## EXERCISE DIRECTIONS
What is the number of lines in the entries that contain the word "hands"? Answer with that figure alone.

□ □ □ □ □ □ □

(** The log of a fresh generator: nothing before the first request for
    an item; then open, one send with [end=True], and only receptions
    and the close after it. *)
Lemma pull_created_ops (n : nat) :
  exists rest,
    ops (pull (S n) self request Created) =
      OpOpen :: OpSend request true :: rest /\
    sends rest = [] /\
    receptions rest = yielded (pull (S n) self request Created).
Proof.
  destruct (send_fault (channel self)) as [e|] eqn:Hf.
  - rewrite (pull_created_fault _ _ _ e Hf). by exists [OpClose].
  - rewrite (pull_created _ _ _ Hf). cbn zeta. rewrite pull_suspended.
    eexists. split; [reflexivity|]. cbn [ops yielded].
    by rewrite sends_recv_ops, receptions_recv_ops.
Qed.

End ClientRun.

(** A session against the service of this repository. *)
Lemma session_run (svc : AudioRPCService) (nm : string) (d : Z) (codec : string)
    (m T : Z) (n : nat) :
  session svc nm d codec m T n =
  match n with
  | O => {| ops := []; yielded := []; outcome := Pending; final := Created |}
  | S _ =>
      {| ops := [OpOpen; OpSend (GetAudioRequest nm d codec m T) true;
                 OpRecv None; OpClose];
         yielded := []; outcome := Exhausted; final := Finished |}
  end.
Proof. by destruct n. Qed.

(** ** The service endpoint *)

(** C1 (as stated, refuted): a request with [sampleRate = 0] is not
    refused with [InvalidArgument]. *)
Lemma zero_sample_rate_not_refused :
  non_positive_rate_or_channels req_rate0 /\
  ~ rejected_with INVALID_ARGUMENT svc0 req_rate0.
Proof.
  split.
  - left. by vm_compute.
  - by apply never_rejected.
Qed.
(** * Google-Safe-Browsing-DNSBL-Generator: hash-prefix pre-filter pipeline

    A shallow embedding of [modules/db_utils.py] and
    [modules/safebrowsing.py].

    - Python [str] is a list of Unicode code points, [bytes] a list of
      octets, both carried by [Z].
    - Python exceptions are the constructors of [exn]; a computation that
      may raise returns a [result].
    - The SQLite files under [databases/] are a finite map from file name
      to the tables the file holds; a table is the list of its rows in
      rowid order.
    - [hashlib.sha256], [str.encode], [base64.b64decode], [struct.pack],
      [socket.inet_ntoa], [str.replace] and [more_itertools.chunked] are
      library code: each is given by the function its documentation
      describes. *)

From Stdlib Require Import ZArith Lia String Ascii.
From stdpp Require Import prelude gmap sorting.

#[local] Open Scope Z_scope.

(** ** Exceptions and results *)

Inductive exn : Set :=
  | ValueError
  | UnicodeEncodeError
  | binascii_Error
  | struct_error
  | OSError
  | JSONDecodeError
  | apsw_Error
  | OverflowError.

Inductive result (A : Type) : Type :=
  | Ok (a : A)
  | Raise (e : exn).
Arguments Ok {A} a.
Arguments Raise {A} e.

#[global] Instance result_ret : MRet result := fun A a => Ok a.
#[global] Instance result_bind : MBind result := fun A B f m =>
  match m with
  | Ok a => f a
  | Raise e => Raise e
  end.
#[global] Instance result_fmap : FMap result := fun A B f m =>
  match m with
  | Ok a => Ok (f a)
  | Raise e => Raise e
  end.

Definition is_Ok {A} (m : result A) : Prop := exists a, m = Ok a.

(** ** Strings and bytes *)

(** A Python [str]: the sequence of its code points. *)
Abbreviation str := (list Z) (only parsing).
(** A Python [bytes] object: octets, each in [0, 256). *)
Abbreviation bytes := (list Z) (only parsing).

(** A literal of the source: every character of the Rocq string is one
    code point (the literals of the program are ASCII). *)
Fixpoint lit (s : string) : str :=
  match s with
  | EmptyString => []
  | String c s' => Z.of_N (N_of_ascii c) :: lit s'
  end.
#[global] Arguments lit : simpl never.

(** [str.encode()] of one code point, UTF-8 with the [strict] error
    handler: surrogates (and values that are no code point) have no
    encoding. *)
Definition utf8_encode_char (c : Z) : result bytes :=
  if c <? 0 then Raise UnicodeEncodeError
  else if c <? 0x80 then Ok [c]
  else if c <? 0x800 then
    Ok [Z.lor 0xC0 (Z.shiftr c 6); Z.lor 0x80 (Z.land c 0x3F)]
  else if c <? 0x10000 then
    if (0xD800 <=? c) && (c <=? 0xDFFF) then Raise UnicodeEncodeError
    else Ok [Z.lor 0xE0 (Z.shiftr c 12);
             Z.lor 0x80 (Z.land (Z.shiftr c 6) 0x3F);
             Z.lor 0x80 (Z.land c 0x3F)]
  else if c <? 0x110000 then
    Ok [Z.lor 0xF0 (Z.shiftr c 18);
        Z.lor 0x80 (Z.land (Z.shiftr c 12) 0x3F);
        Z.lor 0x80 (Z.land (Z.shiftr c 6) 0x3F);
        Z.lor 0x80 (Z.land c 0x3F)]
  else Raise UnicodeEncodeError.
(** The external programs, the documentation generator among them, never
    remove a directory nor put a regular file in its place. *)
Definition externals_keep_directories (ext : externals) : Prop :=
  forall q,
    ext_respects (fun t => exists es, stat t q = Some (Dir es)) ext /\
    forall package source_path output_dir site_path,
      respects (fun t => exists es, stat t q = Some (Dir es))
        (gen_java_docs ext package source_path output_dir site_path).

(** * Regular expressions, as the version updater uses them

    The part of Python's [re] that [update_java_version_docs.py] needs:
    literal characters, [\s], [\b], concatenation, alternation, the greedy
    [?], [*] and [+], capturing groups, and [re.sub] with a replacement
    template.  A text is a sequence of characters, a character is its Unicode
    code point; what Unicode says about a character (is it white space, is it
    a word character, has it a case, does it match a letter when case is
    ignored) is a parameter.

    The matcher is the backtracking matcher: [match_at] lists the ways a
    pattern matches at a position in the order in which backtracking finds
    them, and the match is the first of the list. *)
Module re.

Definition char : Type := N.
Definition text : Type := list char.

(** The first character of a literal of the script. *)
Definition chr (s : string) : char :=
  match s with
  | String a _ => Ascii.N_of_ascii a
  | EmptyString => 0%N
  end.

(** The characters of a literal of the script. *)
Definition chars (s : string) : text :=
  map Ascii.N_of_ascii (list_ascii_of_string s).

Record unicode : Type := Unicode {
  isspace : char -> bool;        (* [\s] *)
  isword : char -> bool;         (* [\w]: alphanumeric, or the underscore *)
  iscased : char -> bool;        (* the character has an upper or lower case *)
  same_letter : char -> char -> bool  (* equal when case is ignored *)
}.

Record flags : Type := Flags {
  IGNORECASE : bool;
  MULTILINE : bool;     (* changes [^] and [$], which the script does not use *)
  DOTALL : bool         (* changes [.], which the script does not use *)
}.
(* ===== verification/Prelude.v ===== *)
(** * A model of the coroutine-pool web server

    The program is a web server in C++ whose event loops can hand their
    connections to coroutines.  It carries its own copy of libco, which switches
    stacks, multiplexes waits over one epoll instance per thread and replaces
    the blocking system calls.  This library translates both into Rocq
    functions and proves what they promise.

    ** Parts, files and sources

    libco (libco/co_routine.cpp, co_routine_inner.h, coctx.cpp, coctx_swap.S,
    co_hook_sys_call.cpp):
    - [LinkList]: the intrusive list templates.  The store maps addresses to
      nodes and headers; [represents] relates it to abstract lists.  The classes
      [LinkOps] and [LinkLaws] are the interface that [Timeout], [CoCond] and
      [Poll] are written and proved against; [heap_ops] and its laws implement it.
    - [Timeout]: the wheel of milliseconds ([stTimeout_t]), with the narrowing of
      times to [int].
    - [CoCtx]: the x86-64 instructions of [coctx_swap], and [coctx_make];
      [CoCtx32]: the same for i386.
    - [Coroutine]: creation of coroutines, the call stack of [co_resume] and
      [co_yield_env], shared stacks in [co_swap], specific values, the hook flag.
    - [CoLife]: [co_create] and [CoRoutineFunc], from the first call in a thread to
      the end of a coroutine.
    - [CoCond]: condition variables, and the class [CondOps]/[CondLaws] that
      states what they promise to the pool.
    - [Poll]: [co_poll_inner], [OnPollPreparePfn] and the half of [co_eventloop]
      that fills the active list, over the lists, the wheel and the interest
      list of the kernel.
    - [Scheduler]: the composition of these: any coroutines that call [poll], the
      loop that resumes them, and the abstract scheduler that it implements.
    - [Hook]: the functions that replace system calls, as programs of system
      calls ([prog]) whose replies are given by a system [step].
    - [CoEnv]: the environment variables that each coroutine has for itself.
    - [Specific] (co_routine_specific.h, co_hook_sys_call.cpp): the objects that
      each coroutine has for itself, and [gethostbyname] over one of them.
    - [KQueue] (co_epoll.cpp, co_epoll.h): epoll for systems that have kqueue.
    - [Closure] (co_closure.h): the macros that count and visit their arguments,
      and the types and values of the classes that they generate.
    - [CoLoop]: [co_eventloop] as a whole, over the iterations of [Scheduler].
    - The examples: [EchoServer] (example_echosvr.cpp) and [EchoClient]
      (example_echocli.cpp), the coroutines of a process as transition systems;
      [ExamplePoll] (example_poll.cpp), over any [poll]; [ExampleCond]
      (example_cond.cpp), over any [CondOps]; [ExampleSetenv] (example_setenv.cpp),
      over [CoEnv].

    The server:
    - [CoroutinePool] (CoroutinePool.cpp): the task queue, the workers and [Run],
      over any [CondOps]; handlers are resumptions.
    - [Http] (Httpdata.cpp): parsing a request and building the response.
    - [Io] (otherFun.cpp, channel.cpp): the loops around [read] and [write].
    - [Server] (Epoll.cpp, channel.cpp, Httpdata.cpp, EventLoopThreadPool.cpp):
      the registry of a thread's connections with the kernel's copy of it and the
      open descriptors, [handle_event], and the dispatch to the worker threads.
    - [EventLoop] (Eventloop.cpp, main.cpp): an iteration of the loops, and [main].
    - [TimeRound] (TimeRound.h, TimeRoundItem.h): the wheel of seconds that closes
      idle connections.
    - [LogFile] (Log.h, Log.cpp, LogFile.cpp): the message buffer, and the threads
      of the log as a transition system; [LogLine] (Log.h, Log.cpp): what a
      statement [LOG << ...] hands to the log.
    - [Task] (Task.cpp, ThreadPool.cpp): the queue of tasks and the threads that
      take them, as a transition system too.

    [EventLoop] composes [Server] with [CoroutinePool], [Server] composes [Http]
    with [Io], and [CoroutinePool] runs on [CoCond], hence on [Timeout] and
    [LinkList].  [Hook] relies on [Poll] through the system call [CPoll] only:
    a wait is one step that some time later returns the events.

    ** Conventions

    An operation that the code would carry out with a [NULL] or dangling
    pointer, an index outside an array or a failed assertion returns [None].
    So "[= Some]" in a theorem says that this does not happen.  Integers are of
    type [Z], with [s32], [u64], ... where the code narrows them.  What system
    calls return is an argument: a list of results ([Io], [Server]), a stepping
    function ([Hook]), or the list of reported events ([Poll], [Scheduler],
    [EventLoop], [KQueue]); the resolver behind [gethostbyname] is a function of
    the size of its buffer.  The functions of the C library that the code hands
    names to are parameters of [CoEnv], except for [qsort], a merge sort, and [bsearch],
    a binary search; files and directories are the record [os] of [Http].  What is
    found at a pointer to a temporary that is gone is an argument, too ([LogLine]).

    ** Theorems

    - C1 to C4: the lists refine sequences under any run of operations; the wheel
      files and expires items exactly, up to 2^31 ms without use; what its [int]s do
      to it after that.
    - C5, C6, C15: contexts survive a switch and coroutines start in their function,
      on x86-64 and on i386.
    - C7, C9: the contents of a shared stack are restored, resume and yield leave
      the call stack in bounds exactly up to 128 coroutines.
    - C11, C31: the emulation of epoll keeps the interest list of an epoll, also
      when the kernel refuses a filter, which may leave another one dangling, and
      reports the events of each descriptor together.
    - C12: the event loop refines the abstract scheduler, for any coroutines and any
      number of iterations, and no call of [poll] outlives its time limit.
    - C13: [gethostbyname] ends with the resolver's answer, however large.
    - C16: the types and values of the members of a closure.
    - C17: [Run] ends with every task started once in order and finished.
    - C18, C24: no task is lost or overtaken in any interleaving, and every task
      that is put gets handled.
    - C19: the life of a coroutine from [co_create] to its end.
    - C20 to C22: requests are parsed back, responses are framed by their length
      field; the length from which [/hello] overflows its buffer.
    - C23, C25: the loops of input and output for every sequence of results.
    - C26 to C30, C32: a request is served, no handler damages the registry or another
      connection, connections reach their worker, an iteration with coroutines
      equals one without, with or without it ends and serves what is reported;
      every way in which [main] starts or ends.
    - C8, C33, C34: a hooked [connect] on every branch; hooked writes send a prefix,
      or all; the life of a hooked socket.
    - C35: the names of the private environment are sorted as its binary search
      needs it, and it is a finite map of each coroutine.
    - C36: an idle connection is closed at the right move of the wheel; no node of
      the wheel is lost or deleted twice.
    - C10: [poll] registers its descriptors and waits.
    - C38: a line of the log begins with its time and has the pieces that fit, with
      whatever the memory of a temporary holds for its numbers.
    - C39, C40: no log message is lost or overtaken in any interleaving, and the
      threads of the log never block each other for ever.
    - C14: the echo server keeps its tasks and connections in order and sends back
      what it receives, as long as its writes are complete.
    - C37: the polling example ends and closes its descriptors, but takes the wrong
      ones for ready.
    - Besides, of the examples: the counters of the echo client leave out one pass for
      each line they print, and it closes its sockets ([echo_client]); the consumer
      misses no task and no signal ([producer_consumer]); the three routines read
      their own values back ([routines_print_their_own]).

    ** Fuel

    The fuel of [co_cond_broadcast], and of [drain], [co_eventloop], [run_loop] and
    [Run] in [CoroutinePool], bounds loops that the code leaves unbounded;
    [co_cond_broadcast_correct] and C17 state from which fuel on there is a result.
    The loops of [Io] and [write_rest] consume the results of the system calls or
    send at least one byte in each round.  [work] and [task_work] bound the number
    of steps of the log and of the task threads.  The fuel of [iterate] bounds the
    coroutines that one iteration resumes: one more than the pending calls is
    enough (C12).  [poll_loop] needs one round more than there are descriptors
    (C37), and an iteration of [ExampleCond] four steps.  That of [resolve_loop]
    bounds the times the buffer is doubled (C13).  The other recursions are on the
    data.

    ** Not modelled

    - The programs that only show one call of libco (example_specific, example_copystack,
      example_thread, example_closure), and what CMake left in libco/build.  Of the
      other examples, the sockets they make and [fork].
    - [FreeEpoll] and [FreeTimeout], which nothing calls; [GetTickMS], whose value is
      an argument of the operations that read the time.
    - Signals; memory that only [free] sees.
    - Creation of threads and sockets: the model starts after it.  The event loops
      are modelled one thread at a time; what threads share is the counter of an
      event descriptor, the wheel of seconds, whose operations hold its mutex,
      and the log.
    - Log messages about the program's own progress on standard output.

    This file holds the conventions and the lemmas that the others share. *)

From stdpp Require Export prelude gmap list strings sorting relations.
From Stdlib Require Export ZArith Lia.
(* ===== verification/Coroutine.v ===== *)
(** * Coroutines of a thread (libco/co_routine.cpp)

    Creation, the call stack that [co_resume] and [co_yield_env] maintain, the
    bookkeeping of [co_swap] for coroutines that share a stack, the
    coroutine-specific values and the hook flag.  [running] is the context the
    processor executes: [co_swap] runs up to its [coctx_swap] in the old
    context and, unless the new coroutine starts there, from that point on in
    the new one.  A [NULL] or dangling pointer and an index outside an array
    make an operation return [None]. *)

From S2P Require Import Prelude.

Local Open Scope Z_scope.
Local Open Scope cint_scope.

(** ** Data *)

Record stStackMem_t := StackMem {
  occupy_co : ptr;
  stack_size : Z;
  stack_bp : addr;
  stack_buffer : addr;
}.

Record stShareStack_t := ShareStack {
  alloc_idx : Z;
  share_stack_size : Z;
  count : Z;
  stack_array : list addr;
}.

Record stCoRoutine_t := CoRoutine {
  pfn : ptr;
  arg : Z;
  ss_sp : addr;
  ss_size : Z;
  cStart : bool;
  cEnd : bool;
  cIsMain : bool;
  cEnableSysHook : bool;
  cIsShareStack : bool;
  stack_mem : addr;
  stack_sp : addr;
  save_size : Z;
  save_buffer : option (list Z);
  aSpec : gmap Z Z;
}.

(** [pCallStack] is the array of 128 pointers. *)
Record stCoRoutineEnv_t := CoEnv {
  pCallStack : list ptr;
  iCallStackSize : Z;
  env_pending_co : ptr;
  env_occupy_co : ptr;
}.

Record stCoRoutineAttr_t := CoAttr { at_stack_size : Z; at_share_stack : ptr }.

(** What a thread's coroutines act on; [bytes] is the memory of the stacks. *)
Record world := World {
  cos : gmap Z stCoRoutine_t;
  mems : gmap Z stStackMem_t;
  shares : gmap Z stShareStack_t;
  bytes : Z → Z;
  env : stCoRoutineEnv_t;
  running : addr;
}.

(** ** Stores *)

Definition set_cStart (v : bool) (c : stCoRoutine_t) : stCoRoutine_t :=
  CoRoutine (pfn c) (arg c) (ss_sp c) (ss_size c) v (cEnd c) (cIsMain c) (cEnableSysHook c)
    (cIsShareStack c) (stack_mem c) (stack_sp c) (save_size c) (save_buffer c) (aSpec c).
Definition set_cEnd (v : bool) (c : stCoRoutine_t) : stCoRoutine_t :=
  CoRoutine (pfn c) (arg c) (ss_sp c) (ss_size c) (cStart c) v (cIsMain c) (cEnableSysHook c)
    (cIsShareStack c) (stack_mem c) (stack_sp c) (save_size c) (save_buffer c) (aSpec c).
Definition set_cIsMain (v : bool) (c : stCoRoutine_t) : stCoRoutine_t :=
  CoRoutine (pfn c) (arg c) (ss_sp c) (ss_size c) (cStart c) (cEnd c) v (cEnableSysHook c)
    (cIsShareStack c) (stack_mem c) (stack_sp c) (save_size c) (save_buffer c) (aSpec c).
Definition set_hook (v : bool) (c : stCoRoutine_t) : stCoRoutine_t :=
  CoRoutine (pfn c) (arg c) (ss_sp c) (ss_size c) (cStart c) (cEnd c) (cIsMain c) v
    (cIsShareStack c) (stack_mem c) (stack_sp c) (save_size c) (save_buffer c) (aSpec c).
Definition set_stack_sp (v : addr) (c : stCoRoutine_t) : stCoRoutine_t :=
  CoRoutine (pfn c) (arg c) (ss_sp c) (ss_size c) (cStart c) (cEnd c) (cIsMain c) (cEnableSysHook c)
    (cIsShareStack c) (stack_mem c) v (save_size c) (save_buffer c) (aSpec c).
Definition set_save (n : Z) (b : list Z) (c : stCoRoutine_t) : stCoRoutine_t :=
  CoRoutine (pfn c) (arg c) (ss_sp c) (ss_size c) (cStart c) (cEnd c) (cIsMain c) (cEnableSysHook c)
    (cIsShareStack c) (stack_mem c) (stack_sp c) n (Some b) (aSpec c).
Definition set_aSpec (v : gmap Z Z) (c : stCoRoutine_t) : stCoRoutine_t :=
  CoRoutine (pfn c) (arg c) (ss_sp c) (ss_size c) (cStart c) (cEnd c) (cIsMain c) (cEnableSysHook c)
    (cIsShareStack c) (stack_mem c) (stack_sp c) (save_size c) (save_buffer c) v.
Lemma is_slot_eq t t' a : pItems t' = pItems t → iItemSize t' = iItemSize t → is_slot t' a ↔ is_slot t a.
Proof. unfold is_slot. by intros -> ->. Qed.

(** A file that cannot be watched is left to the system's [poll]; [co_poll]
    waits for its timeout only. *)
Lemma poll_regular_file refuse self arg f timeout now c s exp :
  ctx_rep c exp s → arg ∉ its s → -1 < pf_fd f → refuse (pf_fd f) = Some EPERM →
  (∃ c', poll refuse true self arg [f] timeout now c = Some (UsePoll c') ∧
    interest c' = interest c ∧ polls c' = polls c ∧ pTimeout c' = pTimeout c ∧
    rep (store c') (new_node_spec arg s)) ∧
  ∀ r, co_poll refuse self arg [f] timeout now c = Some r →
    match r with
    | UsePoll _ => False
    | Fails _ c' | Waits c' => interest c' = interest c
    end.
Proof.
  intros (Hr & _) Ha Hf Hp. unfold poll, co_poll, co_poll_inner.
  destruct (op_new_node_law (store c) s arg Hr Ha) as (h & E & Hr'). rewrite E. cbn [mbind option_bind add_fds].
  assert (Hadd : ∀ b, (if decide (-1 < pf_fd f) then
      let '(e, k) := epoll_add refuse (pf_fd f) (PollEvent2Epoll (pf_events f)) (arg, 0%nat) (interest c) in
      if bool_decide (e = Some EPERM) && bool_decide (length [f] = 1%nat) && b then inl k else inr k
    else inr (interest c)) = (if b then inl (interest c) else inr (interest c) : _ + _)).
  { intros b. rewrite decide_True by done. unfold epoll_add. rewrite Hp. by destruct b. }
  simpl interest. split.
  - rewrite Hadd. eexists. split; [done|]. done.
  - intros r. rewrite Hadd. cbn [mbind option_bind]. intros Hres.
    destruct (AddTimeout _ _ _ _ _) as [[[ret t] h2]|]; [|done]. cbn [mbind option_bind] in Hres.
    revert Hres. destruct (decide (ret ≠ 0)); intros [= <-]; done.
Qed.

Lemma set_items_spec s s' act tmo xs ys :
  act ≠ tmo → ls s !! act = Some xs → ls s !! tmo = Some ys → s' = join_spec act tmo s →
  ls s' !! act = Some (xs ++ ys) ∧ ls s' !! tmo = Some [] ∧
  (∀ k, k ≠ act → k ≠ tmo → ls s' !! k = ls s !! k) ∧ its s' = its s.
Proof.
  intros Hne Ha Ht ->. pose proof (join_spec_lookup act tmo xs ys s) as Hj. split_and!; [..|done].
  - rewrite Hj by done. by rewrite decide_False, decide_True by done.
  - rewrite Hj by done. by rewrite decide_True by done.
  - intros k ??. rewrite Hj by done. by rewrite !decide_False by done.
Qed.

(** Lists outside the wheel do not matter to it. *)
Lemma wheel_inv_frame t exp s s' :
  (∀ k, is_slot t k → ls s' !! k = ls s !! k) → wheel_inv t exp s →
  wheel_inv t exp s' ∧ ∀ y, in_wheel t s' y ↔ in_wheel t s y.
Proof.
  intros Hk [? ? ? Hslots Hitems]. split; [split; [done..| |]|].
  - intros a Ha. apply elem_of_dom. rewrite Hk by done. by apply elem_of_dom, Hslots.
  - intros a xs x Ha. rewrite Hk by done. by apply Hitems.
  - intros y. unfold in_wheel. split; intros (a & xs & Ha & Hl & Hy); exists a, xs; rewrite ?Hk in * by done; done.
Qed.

□ □ □ □ □ □ □

## FINISHED EXERCISE
2